Just a handful of the scary crashes from last night’s Big Air event.
This morning at 3:00, Swedish time, I had my alarm set for what I used to consider one of the most exciting events in snow sports, the X-Games ski Big Air. I’ve had the fortune of being a participant a total of 5 times, and there’s really no contest like it, with tens of thousands of people under the lights of Aspen watching a fun format of 15-20 minute jam sessions. The pressure on the athletes is low because of the many attempts you get on your big trick, and it’s an easy concept for the audience to follow, with the feeling that it’s all a big show and not as serious as the pipe or slopestyle events.
This year, however, felt…different. Over the last couple of years, the physical limits of the athletes have rapidly been pushed forward, to a point where a mistake no longer means a face full of snow and a wave to the camera at the bottom while waiting for a crash score. Last night, a mistake resulted in exploding bindings and helmets, concussions and injured body parts, and this was true for at least 30% of the field. I was no longer enjoying watching, I was seriously worried for my friends, Big Air had turned into an absolute bloodbath.
Every year after the X-Games Big Air event, the freeskiing community collectively asks itself if the peak is reached, is it possible to progress the sport further from here? Every year, those predicting it is not are proven wrong, with yet another 180 added to the biggest trick, or another triple cork landed. I’ve always been a firm believer that the spin-to-win progress will continue as long as the judges reward those endeavours, and this year, suddenly they seemed to look for something else. Unfortunately there’s always this delayed response from athletes, who have prepared themselves to be judged like the year before, but with a little luck, we just saw the peak of the flip-to-win era, and next year everyone can show up with a fresh bag of unique tricks to choose from, not necessarily containing 3 inverts and 5 rotations. Call it wishful thinking, but watching Jossi Wells, Kai Mahler and Vincent Gagnier get rewarded big scores for tricks that very few (if any), other skiers are capable of sparked a flame of hope in an otherwise dark and scary night. Thanks guys, for pushing the envelope in a much safer direction.

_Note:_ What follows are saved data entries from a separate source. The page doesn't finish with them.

(* ===== verification/Upload.v ===== *)
(** * Splitting a bytecode and uploading it

    [UploadSubsection::split_bytecode] (src/fuel-tx/src/transaction/types/upload.rs) and
    [Transaction::upload_from_subsection] (src/fuel-tx/src/transaction.rs), composed with the
    Merkle tree they use (BinaryTree) and the execution of the transactions they make (TxExec). *)

From Stdlib Require Import Strings.Byte.
From S2P Require Import Prelude Sparse SparseSpec Asm Merkle MerkleProof BinaryTree Receipts Memory State Gas Blockchain Canonical TxTypes.
From S2P Require Import TxCodec TxInput TxId TxSign TxFee TxBalances TxValidity TxExec.

Record UploadSubsection : Type := mkUploadSubsection {
  us_root : Bytes32;
  us_subsection : list byte;
  us_subsection_index : Z;
  us_subsections_number : Z;
  us_proof_set : list Bytes32
}.
Inductive SplitError : Type := SubsectionSizeTooSmall.

Section Split.
Context `{Sha256}.

(** [in_memory::MerkleTree::push] drops the result. *)
Definition in_memory_push (t : MerkleTree) (data : list byte) : MerkleTree := (tree_push t data).2.

(** The proofs of the subsections. *)
Fixpoint prove_subsections (t : MerkleTree) (root : Bytes32) (number index : Z) (l : list (list byte))
  : outcome SplitError (list UploadSubsection) :=
  match l with
  | [] => Ok []
  | subsection :: rest =>
      match prove t index with
      | Ok (_, proof_set) =>
          let? subsections := prove_subsections t root number (index + 1) rest in
          Ok (mkUploadSubsection root subsection index number proof_set :: subsections)
      | _ => Crash
      end
  end.

(** [chunks] panics on a size of zero. *)
Definition split_bytecode (bytecode : list byte) (subsection_size : Z) : outcome SplitError (list UploadSubsection) :=
  if subsection_size =? 0 then Crash
  else
    let subsections := chunks subsection_size bytecode in
    if 2 ^ 16 - 1 <? zlen subsections then Err SubsectionSizeTooSmall
    else
      let merkle_tree := fold_left in_memory_push subsections tree_new in
      match tree_root merkle_tree with
      | Ok merkle_root => prove_subsections merkle_tree merkle_root (zlen subsections) 0 subsections
      | _ => Crash
      end.
End Split.

Definition upload_from_subsection (subsection : UploadSubsection) (policies : Policies) (inputs : list Input)
    (outputs : list Output) (witnesses : list (list byte)) : Chargeable UploadBody :=
  mkChargeable
    (mkUploadBody (us_root subsection) (Z.min (zlen witnesses) (2 ^ 16 - 1)) (us_subsection_index subsection)
      (us_subsections_number subsection) (us_proof_set subsection))
    policies inputs outputs (witnesses ++ [us_subsection subsection]).

(** Executing uploads one after the other. *)
Fixpoint upload_all `{Alloc} {S} `{LedgerStorage S} (l : list (Chargeable UploadBody)) (initial : InitialBalances) (p : ExecParams)
  : X S unit :=
  match l with
  | [] => xret (Ok tt)
  | t :: rest => xbind (upload_inner t initial p) (fun _ => upload_all rest initial p)
  end.

(** ** Splitting *)

Lemma chunks_fuel_concat {A} (n : nat) : (0 < n)%nat -> forall fuel (l : list A),
  (length l <= fuel)%nat -> concat (chunks_fuel fuel n l) = l.
Proof.
  intros Hn. induction fuel as [|fuel IH]; intros [|a l] Hf; try done; [cbn in Hf; lia|].
  cbn [chunks_fuel concat]. rewrite IH, take_drop; [done|]. rewrite length_drop. cbn in *. lia.
Qed.
Lemma chunks_concat {A} n (l : list A) : 0 < n -> concat (chunks n l) = l.
Proof. intros Hn. apply chunks_fuel_concat; lia. Qed.

Section SplitSpec.
Context `{Sha256}.

Lemma in_memory_push_all l : forall t t', push_all t l = (Ok tt, t') -> fold_left in_memory_push l t = t'.
Proof.
  induction l as [|d l IH]; intros t t'; cbn [push_all fold_left]; [by intros [= ->]|]. unfold in_memory_push at 2.
  destruct (tree_push t d) as [[[]|e|] t1]; cbn; [by apply IH|done|done].
Qed.

Definition subsection_at (leaves : list (list byte)) (i : Z) (d : list byte) : UploadSubsection :=
  mkUploadSubsection (mth leaves) d i (zlen leaves) (audit leaves i).

Lemma prove_subsections_spec leaves t l : forall pre,
  represents leaves t -> zlen leaves < 2 ^ 63 -> leaves = pre ++ l ->
  prove_subsections t (mth leaves) (zlen leaves) (zlen pre) l = Ok (imap (fun k d => subsection_at leaves (zlen pre + Z.of_nat k) d) l).
Proof.
  induction l as [|d l IH]; intros pre Ht Hlen E; cbn [prove_subsections]; [done|].
  assert (Hi : zlen pre < zlen leaves) by (rewrite E, zlen_app; unfold zlen; cbn; lia).
  pose proof (zlen_nonneg pre). rewrite (prove_spec leaves t _ Ht Hlen), (proj2 (Z.ltb_lt _ _)) by lia.
  assert (Ez : zlen (pre ++ [d]) = zlen pre + 1) by (rewrite zlen_app; done). rewrite <- Ez.
  rewrite (IH (pre ++ [d]) Ht Hlen) by (by rewrite E, <- app_assoc). cbn [obind]. f_equal. cbn [imap]. f_equal.
  - by rewrite Z.add_0_r.
  - apply imap_ext. intros k x _. unfold compose. rewrite Ez. f_equal. lia.
Qed.

Lemma split_bytecode_spec bytecode size :
  0 < size -> zlen (chunks size bytecode) < 2 ^ 16 ->
  let leaves := chunks size bytecode in
  split_bytecode bytecode size = Ok (imap (fun k d => subsection_at leaves (Z.of_nat k) d) leaves).
Proof.
  intros Hsize Hn leaves. unfold split_bytecode. fold leaves in Hn |- *. rewrite (proj2 (Z.eqb_neq _ _)), (proj2 (Z.ltb_ge _ _)) by lia.
  destruct (push_all_spec leaves [] tree_new represents_new) as (t & E & Ht); [cbn; lia|]. cbn [app] in Ht.
  rewrite (in_memory_push_all _ _ _ E), (tree_root_spec leaves t Ht) by lia.
  exact (prove_subsections_spec leaves t leaves [] Ht ltac:(lia) eq_refl).
Qed.
End SplitSpec.

(** ** Uploading *)

Section UploadSpec.
Context `{Alloc} `{Sha256}.
Context (policies : Policies) (inputs : list Input) (outputs : list Output) (witnesses : list (list byte)).
Context (initial : InitialBalances) (p : ExecParams).
Hypothesis Hwit : zlen witnesses < 2 ^ 16.

Let tx_of (sub : UploadSubsection) := upload_from_subsection sub policies inputs outputs witnesses.

Lemma progress_default l root bytes k :
  progress l root = Some (bytes, k) -> default (Uncompleted [] 0) (l_uploads l !! root) = Uncompleted bytes k.
Proof. unfold progress. by destruct (l_uploads l !! root) as [[]|]; intros; simplify_eq. Qed.

Lemma progress_new l root : l_uploads l !! root = None -> progress l root = Some ([], 0).
Proof. unfold progress. by intros ->. Qed.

Decades ago, quadruple flips were banned in freestyle aerials competitions, deemed to dangerous for the sport. Any sort of restrictions, be it mandatory or banned tricks, or a cap on rotations is in my opinion the last thing out sport needs. Instead, let’s use this opportunity of learning from our past mistakes, and take a different path into the future, without having to sacrifice human bodies along the way.
What did you think of the contest, and what is the best way for Big Air skiing to progress from here, without people dying, and without limitations and rules being implemented?